Neil Young And Crazy Horse, "Like A Hurricane"

>> Thursday, August 25, 2011





Squalling, crashing walls of sound, that epic roaring screech of Neil Young's guitar blasting like gusts of screaming wind across a shuttered window while Crazy Horse keeps the beat hammered down. Just one of the greatest guitar solos ever, it always is whenever he plays it.

And probably all you're thinking is, "Why the fuck are there Jawas on the stage?"

I think the answer can be reduced to two probabilities:

  1. After the release of Star Wars in 1977, the smelly, junk-scavenging extraterrestrial hominids found themselves out of work and all-but-ignored by George Lucas, who brought them to this planet with the promise they would be big Hollywood movie stars. This obviously didn't pan out, and the Jawas found themselves out of work and largely homeless (as the sandcrawlers they prefer to reside in could meet neither California's stringent vehicle emissions standards nor the state's housing code). Famous for his humanitarian pursuits, Neil Young decided to give the aliens work as roadies during his 1978 tour as a way of helping them earn money towards passage on an FTL freighter back to their homeworld or towards retaining the services of a really good immigration attorney, whatever they wanted. As an added benefit, the Jawas were non-union.

  2. Drugs.


Obviously, I can't narrow it down any further past these two, and clearly we can only speculate which one of these scenarios is more likely, though I will offer this much: you saw a lot of brown robes and glowy eyes in various advertisements and TV specials and things from 1977 to around 1979, and then later not-so-much. And yet Neil Young, like a lot of people in his industry in those days, was probably still doing drugs. On the other hand, if a group of robed aliens with luminous eyes put together enough money to finally fly back to their homeworld, you'd expect to see their presence diminish and eventually vanish (with the possible exception of the occasional Jawa who stayed behind, married an American citizen, and moved to the suburbs).

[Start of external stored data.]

(** The size and the inode are stored. *)
Lemma write_finish tot s1 : loop_post tot s1 →
  wp (size ← geti ip i_size;
      when (off + tot >? size) (seti ip (λ x, x <| i_size := off + tot |>)) ;;
      iupdate cfg swtch rw ip ;;
      mret (i32 tot)) write_post s1.
Proof.
  intros (j & D1 & hs1 & x1 & Hs1 & Hw & Hl & Ht & Hj & Hfull).
  pose proof (ls_len _ _ _ _ Hl) as Hlen. pose proof (w_same _ _ _ _ _ _ _ Hw) as Esame.
  set (x2 := x1 <| i_size := Z.max (i_size x) (off + tot) |>).
  assert (i_size x1 = i_size x) as Esz by (by rewrite Esame).
  tx_step. tx_step. rewrite upd_I_same, Esz. tx_step.
  apply (wp_mono _ (λ _ s2, tx D1 ∅ hs1 (upd_I I (ip - 1) (λ _, x2)) s2)).
  { unfold when. rewrite Z.gtb_ltb. apply wp_if; [intros Hc%Z.ltb_lt|intros Hc%Z.ltb_ge].
    - tx_step. eapply tx_ext; [done|done|]. intros i. unfold upd_I. destruct (i =? ip - 1); [|done].
      unfold x2. by rewrite Z.max_r by lia.
    - tx_step. eapply tx_ext; [done|done|]. intros i. unfold upd_I. destruct (i =? ip - 1); [|done].
      unfold x2. rewrite Z.max_l, <- Esz by lia. by destruct x1. }
  intros [] s2 Hs2. cbn beta in Hs2. change LOGSIZE with 30 in *.
  assert (i_inum x2 = i_inum x ∧ i_dev x2 = dv) as [Einum Edev].
  { unfold x2. rewrite Esame. done. }
  pose proof (iupdate_spec D1 hs1 (upd_I I (ip - 1) (λ _, x2)) s2 ip) as Hup. cbn zeta in Hup.
  rewrite !upd_I_same, Einum in Hup. specialize (Hup Hs2 Hip Edev Hinum Hout ltac:(change LOGSIZE with 30; lia)).
  tx_step. eapply wp_mono; [exact Hup|]. intros [] s3 Hs3. tx_step. change (MAXFILE * BSIZE) with 274432 in *. rewrite i32_small by lia.
  assert (length (take (Z.to_nat tot) bs) = Z.to_nat tot) as Etk by (rewrite length_take; lia).
  exists (store_inode sb D1 x2), (logging hs1 (IBLOCK (i_inum x) sb)), x2. split_and!; try done; try lia.
  - intros ?. intros b Hb. rewrite (meta_used sb Hlay D1); [by apply Hfull| |done].
    intros c Hc. apply store_inode_other; [done|by rewrite Einum|done].
  - apply (writes_done sb Hlay D x off (take (Z.to_nat tot) bs) D1 x1); try done; rewrite Etk, Z2Nat.id by lia;
      [change (MAXFILE * BSIZE) with 274432; lia|done].
  - eapply (logs_trans sb j 1); [done|apply logs_one, lay_iblock_size; done|lia].
  - apply logging_in. by right.
Qed.

Lemma writei_spec s : tx D ∅ hs I s → wp (writei cfg swtch rw ip src off n) write_post s.
Proof.
  intros Hs. unfold writei. tx_step. tx_step. change (MAXFILE * BSIZE) with 274432 in *. rewrite u32_small by lia.
  apply wp_if_f; [apply orb_false_iff; rewrite Z.gtb_ltb, !Z.ltb_ge; lia|].
  apply wp_if_f; [rewrite Z.gtb_ltb, Z.ltb_ge; change (MAXFILE * BSIZE) with 274432; lia|]. tx_step.
  apply (wp_mono _ loop_post); [|intros; by apply write_finish].
  eapply (wp_while write_inv (λ tot _, n - tot)).
  - intros tot s1 Hinv. pose proof Hinv as (j & (D1 & hs1 & x1 & Hs1 & Hw & Hl & Ht & Hj) & _).
    apply wp_if; [intros Hlt%Z.ltb_lt|intros Hge%Z.ltb_ge].
    + eapply wp_mono; [by apply write_round|]. intros [tot'|tot'] s2; [|done]. intros [Hi ?]. split; [done|].
      destruct Hi as (? & (? & ? & ? & _ & _ & _ & ? & _) & _). lia.
    + tx_step. exists (6 * j)%nat, D1, hs1, x1. split_and!; (done || lia).
  - exists 0%nat. split; [|intros _; rewrite Z.add_0_r; lia]. exists D, hs, x. split_and!; try lia.
    + by apply tx_same.
    + by apply writes_refl.
    + apply logs_refl.
    + unfold nblocks, BSIZE. pose proof (Z.div_le_mono off (off + n + 1024 - 1) 1024). lia.
  - lia.
Qed.
End writei.
End ops.
Lemma direct_loop s : freeing ∅ [] (i_addrs x) s →
  wp (for_ (seqZ 0 NDIRECT) (λ i,
    a ← get_addr ip i;
    when (truth a) (
      ibfree cfg swtch rw ip a ;;
      set_addr ip i 0))) (λ _ s', freeing ∅ (direct_blocks x NDIRECT) (cleared NDIRECT) s') s.
Proof.
  intros Hs. apply (wp_for_seqZ _ _ (λ j s, freeing ∅ (direct_blocks x j) (cleared j) s)); [done|done| |done].
  intros j s1 Hj Hf. pose proof Hf as (D1 & hs1 & Hs1 & _). change NDIRECT with 12 in Hj.
  assert (file_block D x j = iaddr x j) as Efb.
  { unfold file_block, NDIRECT. destruct (Z.ltb_spec j 12); [done|lia]. }
  unfold get_addr. tx_step. tx_step. rewrite upd_I_same. change (i_addrs (x <| i_addrs := cleared j |>)) with (cleared j). rewrite cleared_get by lia.
  rewrite direct_blocks_step by lia. unfold truth, when. case_decide as E.
  - rewrite cleared_same by (unfold NDIRECT; (done || lia)). apply wp_if_f; [by rewrite E|]. tx_step. done.
  - assert (0 <= j < MAXFILE) as Hjm by (change MAXFILE with 268; lia).
    destruct (io_data _ _ _ Hx j Hjm) as (Hdb & Hub & _); [by rewrite Efb|]. rewrite Efb in Hdb, Hub.
    apply wp_if_t; [by apply negb_true_iff, Z.eqb_neq|]. tx_step.
    wp_use (ibfree_step ∅ (direct_blocks x j) (cleared j) (iaddr x j)); [done|by rewrite map_size_empty; lia|done|done|done| |].
    { unfold direct_blocks. rewrite elem_of_nonzero. intros (_ & k & Hk & Ek).
      assert (file_block D x k = iaddr x k) as Efk by (unfold file_block, NDIRECT; destruct (Z.ltb_spec k 12); [done|lia]).
      assert (k = j); [|lia]. apply (io_inj _ _ _ Hx); [change MAXFILE with 268; lia|done|congruence|congruence]. }
    intros [] s2 (D2 & hs2 & Hs2 & Hf2 & Hl2). unfold set_addr. tx_step. exists D2, hs2. split_and!; [|done|done].
    eapply tx_ext; [done|done|]. intros i. unfold upd_I. destruct (i =? ip - 1); [|done].
    cbn. by rewrite cleared_set by (unfold NDIRECT; lia).
Qed.
Abbreviation ind := (iaddr x NDIRECT).
Abbreviation dirs := (direct_blocks x NDIRECT).
(* ===== verification/FsAtomic.v ===== *)
(** An operation between [begin_op] and [end_op] is atomic under crashes. *)
From S2P Require Import Prelude CString Spinlock Riscv Kalloc Vm Proc FsState Sleeplock Bio Log Fs.
From S2P Require Import FsFrame BioOps LogOps LogTx FsTx FsAlloc FsFile.

(** The bracket every file system call puts around its operation. *)
Definition in_op {A} (cfg : sched_cfg) (swtch : option Z → option Z → FM ()) (rw : Z → bool → FM ()) (op : FM A) : FM A :=
  begin_op cfg swtch ;;
  a ← op;
  end_op cfg swtch rw ;;
  mret a.

Section atomic.
Context (J : vdisk → Prop) (cfg : sched_cfg) (swtch : option Z → option Z → FM ()).
Context (rw : Z → bool → FM ()) `{HD : !DiskDriver J rw}.
Context (S0 : pstate fsys) (u : Z) (dv : Z).
Hypothesis Hu : ps_cur S0 = Some u.
Context (m : mach) (sb : superblock) (Fl : Z → file).
Hypothesis Hm : m_held m = [].
Hypothesis Hlay : layout sb.
Abbreviation st := (sb_logstart sb).

(** No operation is in progress: the cache agrees with the disk [d], the log is
    empty. *)
Record quiet_fs (d : disk) (I : Z → inode) (f : fsys) : Prop := {
  q_cache : cache dv (taken S0 u) f (dread d) ∅ ∅;
  q_log : log_ok dv st [] (fs_log f);
  q_ctl : log_ctl (fs_log f) = (LOGSIZE, 0, 0);
  q_head : disk_header (dread d st) [];
  q_disk : fs_disk f = d;
  q_sb : fs_sb f = sb;
  q_inode : ∀ i, fs_inode f i = I i;
  q_file : ∀ i, fs_file f i = Fl i
}.
Definition quiet (d : disk) (I : Z → inode) (s : pstate fsys) : Prop := ∃ f, at_fs J S0 m f s ∧ quiet_fs d I f.

(** Outside the log the disk [d'] has the contents [D'], and it results from [d]
    by writes after any of which a crash leaves the old or the new contents. *)
Definition atomic_step (d : disk) (D' : Z → list Z) (d' : disk) : Prop :=
  (∀ b, ¬ in_log st b → dread d' b = D' b) ∧
  ∃ ws, d_writes d' = d_writes d ++ ws ∧
    ∀ k, let c := foldl put_block (dread d) (take k ws) in recovers st c (dread d) ∨ recovers st c D'.

Abbreviation tx d := (tx J S0 u dv m sb d 1 Fl).

Lemma begin_tx d I s : quiet d I s → wp (begin_op cfg swtch) (λ _ s', tx d (dread d) ∅ [] I s') s.
Proof.
  intros (f & Hf & [Q1 Q2 Q3 Q4 Q5 Q6 Q7 Q8]). injection Q3 as E1 E2 E3.
  wp_use (begin_op_spec J cfg swtch S0); [done|done|done|rewrite (lg_n _ _ _ _ Q2), E2; by vm_compute|].
  intros [] s1 Hs1. eexists. split; [exact Hs1|]. split; try done.
  - by eapply cache_same; [| |exact Q1].
  - by destruct Q2.
  - unfold log_ctl. cbn. by rewrite E1, E2, E3.
  - constructor.
  - by intros k ?%elem_of_nil.
Qed.

(** The last write of a commit empties the header. *)
Lemma commit_header hs D d : length (D st) = Z.to_nat BSIZE → loggable st hs →
  disk_header (foldl put_block d (commit_writes st hs D) st) [].
Proof.
  intros Hl Hla. unfold commit_writes. rewrite !foldl_app. cbn [foldl]. rewrite put_block_same.
  eapply header_ok; [by eapply loggable_nil|]. by eapply (header_ok st).
Qed.
Lemma end_tx d D' hs I' s : tx d D' ∅ hs I' s → length (dread d st) = Z.to_nat BSIZE → disk_header (dread d st) [] →
  hs ≠ [] → Z.of_nat (length hs) < LOGSIZE → (∀ k, k ∈ hs → ¬ in_log st k) →
  wp (end_op cfg swtch rw) (λ _ s', ∃ d', quiet d' I' s' ∧ atomic_step d D' d') s.
Proof.
  intros (f & Hf & [T1 T2 T3 T4 T5 T6 T7 T8 T9]) Hlen Hdh Hne Hlg Hout. injection T3 as E1 E2 E3.
  destruct (lay_data sb Hlay) as (? & ? & ?). destruct (lo_log _ Hlay).
  assert (loggable st hs) as Hla.
  { split; [|done|done|by intros; split; auto]. pose proof (lo_bmap _ Hlay). pose proof (lo_size _ Hlay).
    pose proof (Z.div_pos (sb_size sb) BPB ltac:(lia) ltac:(done)). lia. }
  assert (D' st = dread d st) as Est.
  { rewrite <- T7. apply (c_clean _ _ _ _ _ _ T1); [|apply lookup_empty]. rewrite elem_of_list_to_set.
    intros Hin. apply (Hout st Hin), in_log_start. }
  wp_use (end_op_spec J cfg swtch rw S0 u dv Hu m f s D' st hs); try done.
  intros [] s' (f' & D'' & Hs' & Hc' & HD'' & [Hlg' Hctl'] & Hw). pose proof (c_clean _ _ _ _ _ _ Hc') as Hcl.
  assert (∀ b, dread (fs_disk f') b = foldl put_block (dread d) (commit_writes st hs D') b) as Hdr.
  { intros b. rewrite (wrote_dread _ _ _ b Hw). cbn. by rewrite T7. }
  exists (fs_disk f'). split.
  - exists f'. split; [done|]. destruct Hw as [W1 W2 W3 W4 W5 W6]. cbn in *. split; try done.
    + eapply cache_ext; [|exact Hc']. intros b. by apply Hcl.
    + by rewrite Hctl', E1.
    + rewrite Hdr. apply commit_header; [by rewrite Est|done].
    + by rewrite W4.
    + intros i. by rewrite W5.
    + intros i. by rewrite W6.
  - split; [intros b Hb; rewrite <- HD'' by done; symmetry; by apply Hcl|].
    exists (commit_writes st hs D'). split; [rewrite (wr_writes _ _ _ Hw); cbn; by rewrite T7|].
    intros k. apply crash_commit; try done. intros b Hb Hnl. rewrite <- T7.
    apply (c_clean _ _ _ _ _ _ T1); [by rewrite elem_of_list_to_set|apply lookup_empty].
Qed.

(** Every operation with a specification in terms of [tx] is atomic. *)
Lemma in_op_spec {A} (op : FM A) (P : A → (Z → list Z) → (Z → inode) → Prop) d I s :
  quiet d I s →
  (∀ s1, tx d (dread d) ∅ [] I s1 → wp op (λ a s2, ∃ D' hs I', tx d D' ∅ hs I' s2 ∧ P a D' I' ∧
    hs ≠ [] ∧ Z.of_nat (length hs) < LOGSIZE ∧ (∀ k, k ∈ hs → ¬ in_log st k)) s1) →
  wp (in_op cfg swtch rw op) (λ a s', ∃ d' D' I', quiet d' I' s' ∧ P a D' I' ∧ atomic_step d D' d') s.
Proof.
  intros Hq Hop. assert (disk_header (dread d st) []) as Hdh by (destruct Hq as (f & _ & Q); apply Q).
  unfold in_op. tx_step. eapply wp_mono; [by apply begin_tx|]. intros [] s1 Hs1. tx_step.
  eapply wp_mono; [by apply Hop|]. intros a s2 (D' & hs & I' & Hs2 & HP & Hne & Hlen & Hout). tx_step.
  eapply wp_mono; [eapply end_tx; try done; apply Hdh|]. intros [] s3 (d' & Hq' & Hat). tx_step. by exists d', D', I'.
Qed.
End atomic.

I think the inference is clear.

Part of me thinks posting this could be in poor taste: it was inspired partly by the fact Hurricane Irene may be visiting my home state this weekend. I guess by that rationale, I might have posted Carole King's "I Felt The Earth Move" earlier this week, except I'd never do something that tacky: Carole King really irritates me for some reason I can't explain and I generally don't like her stuff, at least not when it's performed by her (I'm sure a diligent music buff could find a Goffin/King number I love somewhere--I mean, they only wrote about ninety-eight million songs, and that's just for Phil Spector). But, whatever: hurricane's coming, I like Neil Young, I can't think of anything in particular to write about: here you go. Plus, this version has those Jawas, and that really is fucked up. I mean, really--Jawas?! Okay, Neil. Hope you got a bulk discount on the LED glasses for everybody.

Still, rockin' song.


1 comments:

Nathan Thursday, August 25, 2011 at 6:58:00 PM EDT  

You know how I hate to contradict you on your own blog, but I think you overlook another likely scenario. I wouldn't put it past those damned Jawas to have promised Neil a tour of their far flung residences in exchange for some temp work and then reneged on the offer. On the other hand, there was a period of time when we didn't hear very much of or from Mr. Young. Makes you think, hmmmmm?

Although to give you your due, I rate the likeliest answer as...

1. Drugs.
2. Lots of Drugs.
3. Dude, I can totally see your brain colors glowing outta your ears and some of your words just drifted up into that tree and got eaten up by that puppy with the butterfly wings. Got any more Cheetos?